Law here is almost certainly not simply Torah, although it may include the Jewish Law in a certain sort of way. Law rather refers to the structures of reality. Paul thinks there are two realities, two worlds to which humanity can belong. There is the reality, the cosmos of sin and death in which the Torah is unable to control sin and to bring life — because sin is stronger than Torah’s commands.

And there is the reality, the cosmos of the Spirit and Christ. The reality of the Spirit/Christ is structured by the law of the Spirit of life — it is all about life.

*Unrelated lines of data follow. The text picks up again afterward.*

(* ===== verification/StateTreeBits.v ===== *)
(** * Addressing in the state tree

    Bit-level facts on the 256-bit keys of [StateTree]: what [get_bit] reads,
    what [flip_bit] changes, and that a node's storage key is exactly its level
    and the bits of the path above it. *)

From S2P Require Import Prelude Bytes StateTree.

#[local] Open Scope Z_scope.

Definition key_ok (k : list Z) : Prop := length k = 32%nat /\ Forall byte_ok k.

(** [agree n k k']: the first [n] bits of the keys are the same. *)
Definition agree (n : nat) (k k' : list Z) : Prop :=
  forall i, (i < n)%nat -> get_bit k i = get_bit k' i.

(** ** Bytes and bits *)

Lemma byte_testbit_high b i : byte_ok b -> 8 <= i -> Z.testbit b i = false.
Proof.
  unfold byte_ok. intros Hb Hi. destruct (decide (b = 0)) as [->|]; [apply Z.bits_0|].
  apply Z.bits_above_log2; [lia|]. assert (Z.log2 b < 8); [|lia].
  apply Z.log2_lt_pow2; simpl; lia.
Qed.

Lemma byte_bits_inj b c :
  byte_ok b -> byte_ok c -> (forall i, 0 <= i < 8 -> Z.testbit b i = Z.testbit c i) -> b = c.
Proof.
  intros Hb Hc Heq. apply Z.bits_inj'. intros i Hi.
  destruct (decide (i < 8)); [apply Heq; lia|].
  rewrite !byte_testbit_high by (done || lia). done.
Qed.

Lemma byte_ok_bits b : 0 <= b -> (forall i, 8 <= i -> Z.testbit b i = false) -> byte_ok b.
Proof.
  intros H0 Hb. unfold byte_ok. split; [done|]. destruct (decide (b = 0)) as [->|]; [lia|].
  change 256 with (2 ^ 8). apply Z.log2_lt_pow2; [lia|].
  destruct (decide (Z.log2 b < 8)); [done|]. exfalso.
  pose proof (Z.bit_log2 b ltac:(lia)) as Hl. rewrite Hb in Hl by lia. done.
Qed.

Lemma nth_byte_ok k j : Forall byte_ok k -> byte_ok (nth j k 0).
Proof.
  intros Hk. destruct (decide (j < length k)%nat).
  - rewrite Forall_nth in Hk. by apply Hk.
  - rewrite nth_overflow by lia. unfold byte_ok. lia.
Qed.

Lemma get_bit_testbit k i :
  get_bit k i = Z.testbit (nth (i / 8) k 0) (Z.of_nat (7 - i mod 8)).
Proof.
  unfold get_bit. rewrite <- (Z.add_0_l (Z.of_nat (7 - i mod 8))) at 2.
  rewrite <- Z.shiftr_spec by lia. rewrite Z.bit0_odd.
  set (x := Z.shiftr _ _). change 1 with (Z.ones 1) at 1. rewrite Z.land_ones by lia.
  change (2 ^ 1) with 2. rewrite Zmod_odd. by destruct (Z.odd x).
Qed.

Lemma get_bit_byte k j b :
  0 <= b < 8 -> get_bit k (8 * j + (7 - Z.to_nat b)) = Z.testbit (nth j k 0) b.
Proof.
  intros Hb. rewrite get_bit_testbit.
  replace ((8 * j + (7 - Z.to_nat b)) / 8)%nat with j
    by (apply (Nat.div_unique _ 8 j (7 - Z.to_nat b)); lia).
  replace ((8 * j + (7 - Z.to_nat b)) mod 8)%nat with (7 - Z.to_nat b)%nat
    by (apply (Nat.mod_unique _ 8 j); lia).
  f_equal. lia.
Qed.

(** ** Agreement *)

Lemma agree_sym n k k' : agree n k k' -> agree n k' k.
Proof. intros Ha i Hi. symmetry. by apply Ha. Qed.

Lemma agree_trans n k k' k'' : agree n k k' -> agree n k' k'' -> agree n k k''.
Proof. intros Ha Hb i Hi. rewrite Ha by done. by apply Hb. Qed.

Lemma agree_weaken n m k k' : (m <= n)%nat -> agree n k k' -> agree m k k'.
Proof. intros Hm Ha i Hi. apply Ha. lia. Qed.

Lemma agree_S n k k' : agree (S n) k k' <-> agree n k k' /\ get_bit k n = get_bit k' n.
Proof.
  split.
  - intros Ha. split; [|apply Ha; lia]. intros i Hi. apply Ha. lia.
  - intros [Ha Hn] i Hi. destruct (decide (i = n)) as [->|]; [done|]. apply Ha. lia.
Qed.

#[global] Instance agree_dec n k k' : Decision (agree n k k').
Proof.
  refine (cast_if (decide (Forall (fun i => get_bit k i = get_bit k' i) (seq 0 n))));
    unfold agree; rewrite Forall_seq in *; [intros i Hi; apply f; lia|].
  intros Ha. apply n0. intros i Hi. apply Ha. lia.
Defined.

Lemma agree_full k k' : key_ok k -> key_ok k' -> agree 256 k k' -> k = k'.
Proof.
  intros [Hl Hk] [Hl' Hk'] Ha. apply (nth_ext _ _ 0 0); [congruence|].
  intros j Hj. apply byte_bits_inj; [by apply nth_byte_ok..|].
  intros b Hb. rewrite <- !get_bit_byte by done. apply Ha. lia.
Qed.

(** ** Flipping a bit *)

Lemma nth_insert (k : list Z) i j x :
  nth j (<[i:=x]> k) 0 = if decide (i = j /\ (i < length k)%nat) then x else nth j k 0.
Proof.
  rewrite !nth_lookup. destruct (decide (i = j /\ _)) as [[-> Hi]|Hn].
  - by rewrite list_lookup_insert_eq.
  - destruct (decide (i = j)) as [->|].
    + rewrite list_insert_ge by lia. done.
    + by rewrite list_lookup_insert_ne.
Qed.

Lemma flip_bit_ok k i : key_ok k -> (i < 256)%nat -> key_ok (flip_bit k i).
Proof.
  intros [Hl Hk] Hi. unfold flip_bit. split; [by rewrite length_insert|].
  apply Forall_insert; [done|]. pose proof (nth_byte_ok k (i / 8) Hk) as Hb.
  apply byte_ok_bits.
  - apply Z.lxor_nonneg. unfold byte_ok in Hb. rewrite Z.shiftl_nonneg. lia.
  - intros b Hb8. rewrite Z.lxor_spec, byte_testbit_high, Z.shiftl_spec by (done || lia).
    rewrite xorb_false_l. rewrite Z.bits_above_log2; simpl; lia.
Qed.

Lemma get_bit_flip k i j :
  key_ok k -> (i < 256)%nat -> (j < 256)%nat ->
  get_bit (flip_bit k i) j = xorb (get_bit k j) (bool_decide (i = j)).
Proof.
  intros [Hl Hk] Hi Hj. rewrite !get_bit_testbit. unfold flip_bit. rewrite nth_insert.
  assert (i / 8 < 32)%nat by (apply Nat.div_lt_upper_bound; lia).
  pose proof (Nat.mod_upper_bound i 8). pose proof (Nat.mod_upper_bound j 8).
  pose proof (Nat.div_mod_eq i 8). pose proof (Nat.div_mod_eq j 8).
  destruct (decide (i / 8 = j / 8 /\ _)%nat) as [[Hij _]|Hn].
  - rewrite Hij, Z.lxor_spec. f_equal. rewrite Z.shiftl_spec by lia.
    destruct (decide (i = j)) as [->|Hne].
    + rewrite Z.sub_diag, bool_decide_true; done.
    + rewrite bool_decide_false by done.
      destruct (decide (7 - j mod 8 < 7 - i mod 8)%nat); [apply Z.testbit_neg_r; lia|].
      apply Z.bits_above_log2; [lia|]. change (Z.log2 1) with 0. lia.
  - rewrite bool_decide_false by (intros ->; apply Hn; split; [done|lia]). by rewrite xorb_false_r.
Qed.

Lemma flip_bit_self k i :
  key_ok k -> (i < 256)%nat -> get_bit (flip_bit k i) i = negb (get_bit k i).
Proof. intros Hk Hi. rewrite get_bit_flip, bool_decide_true by done. by destruct (get_bit k i). Qed.

Lemma flip_bit_agree k i : key_ok k -> (i < 256)%nat -> agree i (flip_bit k i) k.
Proof.
  intros Hk Hi j Hj. rewrite get_bit_flip, bool_decide_false by (done || lia).
  apply xorb_false_r.
Qed.

Lemma flip_bit_involutive k i : key_ok k -> (i < 256)%nat -> flip_bit (flip_bit k i) i = k.
Proof.
  intros Hk Hi. apply agree_full; [|done|]; [by do 2 (apply flip_bit_ok; [|done])|].
  intros j Hj. rewrite !get_bit_flip by (done || by apply flip_bit_ok).
  destruct (get_bit k j); by case_bool_decide.
Qed.

Lemma agree_flip n k k' i :
  key_ok k -> key_ok k' -> (i < 256)%nat -> (n <= 256)%nat ->
  agree n k k' -> agree n (flip_bit k i) (flip_bit k' i).
Proof. intros Hk Hk' Hi Hn Ha j Hj. rewrite !get_bit_flip by (done || lia). by rewrite Ha. Qed.

(** ** Storage keys *)

Lemma key_prefix_length k n :
  key_ok k -> (n <= 256)%nat -> length (key_prefix k n) = ((n + 7) / 8)%nat.
Proof.
  intros [Hl _] Hn. assert ((n + 7) / 8 <= 32)%nat by (apply Nat.lt_succ_r, Nat.div_lt_upper_bound; lia).
  unfold key_prefix. case_bool_decide; rewrite ?length_insert, length_take; lia.
Qed.

Lemma mask_of_testbit r b :
  (0 < r < 8)%nat -> 0 <= b < 8 -> Z.testbit (mask_of r) b = bool_decide (7 - b < Z.of_nat r).
Proof.
  intros Hr Hb. unfold mask_of. rewrite Z.land_spec, Z.shiftl_spec by lia.
  change 255 with (Z.ones 8). rewrite (Z.ones_spec_low 8 b) by lia. rewrite andb_true_r.
  case_bool_decide.
  - apply Z.ones_spec_low. lia.
  - apply Z.testbit_neg_r. lia.
Qed.

Lemma nth_take_lt (k : list Z) n j : (j < n)%nat -> nth j (take n k) 0 = nth j k 0.
Proof. intros Hj. rewrite !nth_lookup, lookup_take. by case_decide. Qed.

Lemma key_prefix_bit k n j b :
  key_ok k -> (n <= 256)%nat -> (j < (n + 7) / 8)%nat -> 0 <= b < 8 ->
  Z.testbit (nth j (key_prefix k n) 0) b =
  Z.testbit (nth j k 0) b && bool_decide (8 * Z.of_nat j + 7 - b < Z.of_nat n).
Proof.
  intros [Hl Hk] Hn Hj Hb. unfold key_prefix.
  pose proof (Nat.div_mod_eq n 8) as Hdm. pose proof (Nat.mod_upper_bound n 8).
  pose proof (Nat.div_mod_eq (n + 7) 8) as Hdm7. pose proof (Nat.mod_upper_bound (n + 7) 8).
  assert ((n + 7) / 8 <= 32)%nat by (apply Nat.lt_succ_r, Nat.div_lt_upper_bound; lia).
  case_bool_decide as Hr.
  - rewrite nth_take_lt, bool_decide_true by (done || lia). by rewrite andb_true_r.
  - rewrite nth_insert, length_take. case_decide as Hc.
    + destruct Hc as [<- _]. rewrite Z.land_spec, mask_of_testbit by lia. f_equal.
      apply bool_decide_ext. lia.
    + rewrite nth_take_lt, bool_decide_true by (done || lia). by rewrite andb_true_r.
Qed.

Lemma key_prefix_ok k n : key_ok k -> Forall byte_ok (key_prefix k n).
Proof.
  intros [Hl Hk]. unfold key_prefix. case_bool_decide; [by apply Forall_take|].
  apply Forall_insert; [by apply Forall_take|]. apply byte_ok_bits.
  - apply Z.land_nonneg. left. apply (nth_byte_ok k). done.
  - intros i Hi. rewrite Z.land_spec, byte_testbit_high; [done|by apply nth_byte_ok|done].
Qed.

Lemma key_prefix_agree k k' n :
  key_ok k -> key_ok k' -> (n <= 256)%nat ->
  (key_prefix k n = key_prefix k' n <-> agree n k k').
Proof.
  intros Hk Hk' Hn. split.
  - intros Heq i Hi.
    pose proof (Nat.div_mod_eq i 8). pose proof (Nat.mod_upper_bound i 8).
    assert (i / 8 < (n + 7) / 8)%nat as Hj
      by (pose proof (Nat.div_mod_eq (n + 7) 8); pose proof (Nat.mod_upper_bound (n + 7) 8); lia).
    assert (forall x, key_ok x -> get_bit x i =
      Z.testbit (nth (i / 8) (key_prefix x n) 0) (Z.of_nat (7 - i mod 8))) as Hb.
    { intros x Hx. rewrite get_bit_testbit, key_prefix_bit, bool_decide_true by (done || lia).
      by rewrite andb_true_r. }
    by rewrite !Hb, Heq.
  - intros Ha. apply (nth_ext _ _ 0 0); [by rewrite !key_prefix_length|].
    rewrite key_prefix_length by done. intros j Hj.
    apply byte_bits_inj; [by apply nth_byte_ok, key_prefix_ok..|].
    intros b Hb. rewrite !key_prefix_bit by done.
    case_bool_decide as Hc; [|by rewrite !andb_false_r].
    rewrite !andb_true_r, <- !get_bit_byte by done. apply Ha. lia.
Qed.

(** Two nodes share a storage key exactly when they are the same node. *)
Lemma storage_key_inj k k' l l' :
  key_ok k -> key_ok k' -> (l <= 256)%nat -> (l' <= 256)%nat ->
  (storage_key_for_node k l = storage_key_for_node k' l' <-> l = l' /\ agree (256 - l) k k').
Proof.
  intros Hk Hk' Hl Hl'. unfold storage_key_for_node. split.
  - intros [Hlev Hp]%(app_fixed_inj 2); [|apply length_be_bytes..].
    apply be_bytes_inj in Hlev; [|change (256 ^ Z.of_nat 2) with 65536; lia..].
    assert (l = l') as <- by lia. split; [done|].
    apply key_prefix_agree in Hp; try done. unfold TREE_DEPTH. lia.
  - intros [<- Ha]. f_equal. apply key_prefix_agree; try done. unfold TREE_DEPTH. lia.
Qed.

(** Leaf values live apart from the nodes. *)
Lemma leaf_value_key_ne_node k k' l :
  (l <= 256)%nat -> leaf_value_key k <> storage_key_for_node k' l.
Proof.
  intros Hl [Hlev _]%(app_fixed_inj 2); [|done|apply length_be_bytes].
  change (str_bytes "v:") with (be_bytes 2 30266) in Hlev.
  apply be_bytes_inj in Hlev; change (256 ^ Z.of_nat 2) with 65536; lia.
Qed.

Lemma leaf_value_key_inj k k' : leaf_value_key k = leaf_value_key k' -> k = k'.
Proof. apply app_inv_head. Qed.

The reality of sin and death is structured by sin and death, and is all about those two entities.

Paul believes that only in the alternative reality created by Christ’s death and resurrection — the reality of “in Christ” — can the Torah be fulfilled (8:4). Paul is giving his hearers eyes to see where they are living. They are those who are “in Christ Jesus.”

Paul is seeking to help his hearers leave behind their old identities which were shaped by the structures of sin and death. He wants them to open their eyes and to see the beautiful reality created by Christ’s death and resurrection. They are living in this alternative cosmos because they have believed and so been brought into Christ.

Being “in Christ” means that believers are not ruled by sin, not ruled by death. Believers have been transported to a new place where life and not death is in charge and where there is no condemnation because sin is not the master.

The challenge for believers is to open their eyes, to see and live the gift of being in this new place.